____ Supplied records

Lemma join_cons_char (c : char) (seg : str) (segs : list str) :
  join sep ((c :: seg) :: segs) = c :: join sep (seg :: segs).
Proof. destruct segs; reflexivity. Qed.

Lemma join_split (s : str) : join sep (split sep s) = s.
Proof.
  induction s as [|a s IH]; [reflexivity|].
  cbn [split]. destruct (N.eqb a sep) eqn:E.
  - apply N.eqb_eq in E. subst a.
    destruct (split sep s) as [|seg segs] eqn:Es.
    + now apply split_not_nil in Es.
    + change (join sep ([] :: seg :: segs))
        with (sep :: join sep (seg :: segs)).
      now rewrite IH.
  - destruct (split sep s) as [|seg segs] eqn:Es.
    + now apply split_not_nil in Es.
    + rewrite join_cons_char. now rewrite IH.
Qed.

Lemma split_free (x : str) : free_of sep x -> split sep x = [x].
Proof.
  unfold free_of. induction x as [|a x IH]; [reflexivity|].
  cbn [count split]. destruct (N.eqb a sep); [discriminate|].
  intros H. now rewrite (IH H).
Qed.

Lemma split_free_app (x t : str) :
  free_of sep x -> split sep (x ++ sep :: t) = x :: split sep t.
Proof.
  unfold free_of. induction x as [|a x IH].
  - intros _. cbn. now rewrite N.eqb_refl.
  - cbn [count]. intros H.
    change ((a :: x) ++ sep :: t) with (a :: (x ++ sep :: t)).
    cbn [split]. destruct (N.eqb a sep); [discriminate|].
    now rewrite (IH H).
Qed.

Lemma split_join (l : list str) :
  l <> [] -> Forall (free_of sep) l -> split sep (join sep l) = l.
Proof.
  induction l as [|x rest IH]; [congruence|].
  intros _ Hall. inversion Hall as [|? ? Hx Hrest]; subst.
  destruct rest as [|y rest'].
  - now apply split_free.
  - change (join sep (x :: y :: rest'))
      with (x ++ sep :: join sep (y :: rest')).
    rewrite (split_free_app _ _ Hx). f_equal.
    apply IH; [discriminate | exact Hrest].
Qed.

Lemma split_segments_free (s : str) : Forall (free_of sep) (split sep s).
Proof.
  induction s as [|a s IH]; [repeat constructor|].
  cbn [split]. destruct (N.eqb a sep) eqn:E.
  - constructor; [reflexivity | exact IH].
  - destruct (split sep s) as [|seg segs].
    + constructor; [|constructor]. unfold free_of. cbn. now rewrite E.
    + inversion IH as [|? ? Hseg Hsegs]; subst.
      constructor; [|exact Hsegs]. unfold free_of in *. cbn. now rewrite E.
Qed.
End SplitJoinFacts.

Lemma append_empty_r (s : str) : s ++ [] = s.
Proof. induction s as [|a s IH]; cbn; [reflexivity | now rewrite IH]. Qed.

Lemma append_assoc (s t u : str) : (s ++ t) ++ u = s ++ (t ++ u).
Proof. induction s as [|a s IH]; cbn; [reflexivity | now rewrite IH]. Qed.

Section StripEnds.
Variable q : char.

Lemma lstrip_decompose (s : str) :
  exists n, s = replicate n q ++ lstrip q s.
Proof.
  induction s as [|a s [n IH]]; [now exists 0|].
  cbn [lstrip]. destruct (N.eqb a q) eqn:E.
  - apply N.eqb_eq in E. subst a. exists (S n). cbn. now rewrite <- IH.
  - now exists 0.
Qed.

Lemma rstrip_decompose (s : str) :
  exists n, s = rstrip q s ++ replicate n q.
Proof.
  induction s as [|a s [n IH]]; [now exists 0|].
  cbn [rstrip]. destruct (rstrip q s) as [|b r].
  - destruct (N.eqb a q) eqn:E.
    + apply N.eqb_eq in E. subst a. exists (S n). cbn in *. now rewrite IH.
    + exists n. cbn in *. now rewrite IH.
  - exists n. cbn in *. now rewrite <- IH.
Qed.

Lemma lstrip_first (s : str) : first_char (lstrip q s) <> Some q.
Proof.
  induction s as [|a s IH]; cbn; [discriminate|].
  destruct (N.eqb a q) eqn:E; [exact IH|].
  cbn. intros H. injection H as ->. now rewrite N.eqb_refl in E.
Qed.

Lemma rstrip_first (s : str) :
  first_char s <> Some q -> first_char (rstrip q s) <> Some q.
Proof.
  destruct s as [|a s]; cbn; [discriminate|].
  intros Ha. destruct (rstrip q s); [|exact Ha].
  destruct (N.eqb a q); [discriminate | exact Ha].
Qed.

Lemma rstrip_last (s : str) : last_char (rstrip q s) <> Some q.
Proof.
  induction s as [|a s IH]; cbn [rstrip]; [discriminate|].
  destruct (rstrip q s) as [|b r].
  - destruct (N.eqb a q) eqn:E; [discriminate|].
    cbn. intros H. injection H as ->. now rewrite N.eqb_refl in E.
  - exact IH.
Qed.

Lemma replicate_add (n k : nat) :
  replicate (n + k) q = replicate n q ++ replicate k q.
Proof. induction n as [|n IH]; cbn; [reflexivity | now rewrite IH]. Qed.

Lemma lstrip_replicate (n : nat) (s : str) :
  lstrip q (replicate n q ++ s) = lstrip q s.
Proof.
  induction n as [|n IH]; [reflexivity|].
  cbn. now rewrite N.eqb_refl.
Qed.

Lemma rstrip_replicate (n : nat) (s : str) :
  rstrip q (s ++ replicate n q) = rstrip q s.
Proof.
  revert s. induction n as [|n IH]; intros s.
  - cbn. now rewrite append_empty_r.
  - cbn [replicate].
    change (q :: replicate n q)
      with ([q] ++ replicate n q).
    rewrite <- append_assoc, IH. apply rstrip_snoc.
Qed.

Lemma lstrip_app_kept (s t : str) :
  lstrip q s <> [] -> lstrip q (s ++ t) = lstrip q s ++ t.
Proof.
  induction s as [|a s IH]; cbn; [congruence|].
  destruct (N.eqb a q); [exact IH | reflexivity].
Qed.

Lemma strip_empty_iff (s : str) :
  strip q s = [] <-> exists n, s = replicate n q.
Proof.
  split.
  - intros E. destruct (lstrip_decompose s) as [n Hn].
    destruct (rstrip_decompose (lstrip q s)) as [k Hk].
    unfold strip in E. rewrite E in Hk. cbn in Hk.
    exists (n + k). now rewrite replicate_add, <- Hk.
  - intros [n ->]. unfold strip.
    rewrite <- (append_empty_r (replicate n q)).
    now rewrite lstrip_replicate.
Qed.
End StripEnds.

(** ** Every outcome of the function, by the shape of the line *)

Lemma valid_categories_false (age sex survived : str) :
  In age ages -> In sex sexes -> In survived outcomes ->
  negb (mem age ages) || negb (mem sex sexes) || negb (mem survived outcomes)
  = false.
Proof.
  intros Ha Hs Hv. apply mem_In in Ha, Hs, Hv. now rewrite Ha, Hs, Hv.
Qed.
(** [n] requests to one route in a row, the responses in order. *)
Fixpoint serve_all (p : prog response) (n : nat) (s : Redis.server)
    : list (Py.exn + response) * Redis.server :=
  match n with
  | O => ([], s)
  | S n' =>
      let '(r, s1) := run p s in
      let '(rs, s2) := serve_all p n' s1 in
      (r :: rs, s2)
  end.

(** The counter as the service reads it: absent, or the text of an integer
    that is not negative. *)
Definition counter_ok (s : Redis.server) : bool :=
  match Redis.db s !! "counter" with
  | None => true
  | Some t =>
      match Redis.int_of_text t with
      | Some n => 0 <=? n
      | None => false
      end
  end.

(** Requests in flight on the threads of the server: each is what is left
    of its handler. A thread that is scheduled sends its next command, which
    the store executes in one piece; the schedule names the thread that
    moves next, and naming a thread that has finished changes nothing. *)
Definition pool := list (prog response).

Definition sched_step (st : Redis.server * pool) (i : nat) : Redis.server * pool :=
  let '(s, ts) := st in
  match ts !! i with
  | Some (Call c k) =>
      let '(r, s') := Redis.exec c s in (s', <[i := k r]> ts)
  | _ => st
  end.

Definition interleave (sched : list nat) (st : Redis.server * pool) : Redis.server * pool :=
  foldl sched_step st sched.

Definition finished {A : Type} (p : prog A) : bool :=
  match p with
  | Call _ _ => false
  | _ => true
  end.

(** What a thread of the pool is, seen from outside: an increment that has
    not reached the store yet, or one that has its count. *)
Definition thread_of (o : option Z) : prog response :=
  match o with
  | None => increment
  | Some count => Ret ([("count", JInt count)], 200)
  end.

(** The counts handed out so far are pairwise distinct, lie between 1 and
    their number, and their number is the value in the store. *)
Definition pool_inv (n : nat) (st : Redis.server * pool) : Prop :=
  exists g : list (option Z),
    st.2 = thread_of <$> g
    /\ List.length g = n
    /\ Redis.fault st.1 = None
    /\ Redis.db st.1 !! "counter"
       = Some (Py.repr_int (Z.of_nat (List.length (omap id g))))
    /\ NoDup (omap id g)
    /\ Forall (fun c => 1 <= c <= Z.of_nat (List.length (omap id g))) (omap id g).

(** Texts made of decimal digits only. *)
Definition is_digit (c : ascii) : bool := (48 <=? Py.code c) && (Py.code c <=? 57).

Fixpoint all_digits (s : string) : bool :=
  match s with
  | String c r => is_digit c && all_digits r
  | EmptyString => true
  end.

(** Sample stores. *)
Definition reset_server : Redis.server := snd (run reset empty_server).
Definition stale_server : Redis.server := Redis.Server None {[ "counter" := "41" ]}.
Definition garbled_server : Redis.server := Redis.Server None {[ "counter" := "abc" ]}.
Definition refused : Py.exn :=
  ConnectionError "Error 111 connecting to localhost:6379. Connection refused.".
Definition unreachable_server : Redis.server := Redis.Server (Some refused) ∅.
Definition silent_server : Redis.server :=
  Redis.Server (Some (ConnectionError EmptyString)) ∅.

________

Work required
Search the lines above for the string "pool" and copy each line that has it.

Exercise solution
Definition pool := list (prog response).
Definition sched_step (st : Redis.server * pool) (i : nat) : Redis.server * pool :=
Definition interleave (sched : list nat) (st : Redis.server * pool) : Redis.server * pool :=
(** What a thread of the pool is, seen from outside: an increment that has
Definition pool_inv (n : nat) (st : Redis.server * pool) : Prop :=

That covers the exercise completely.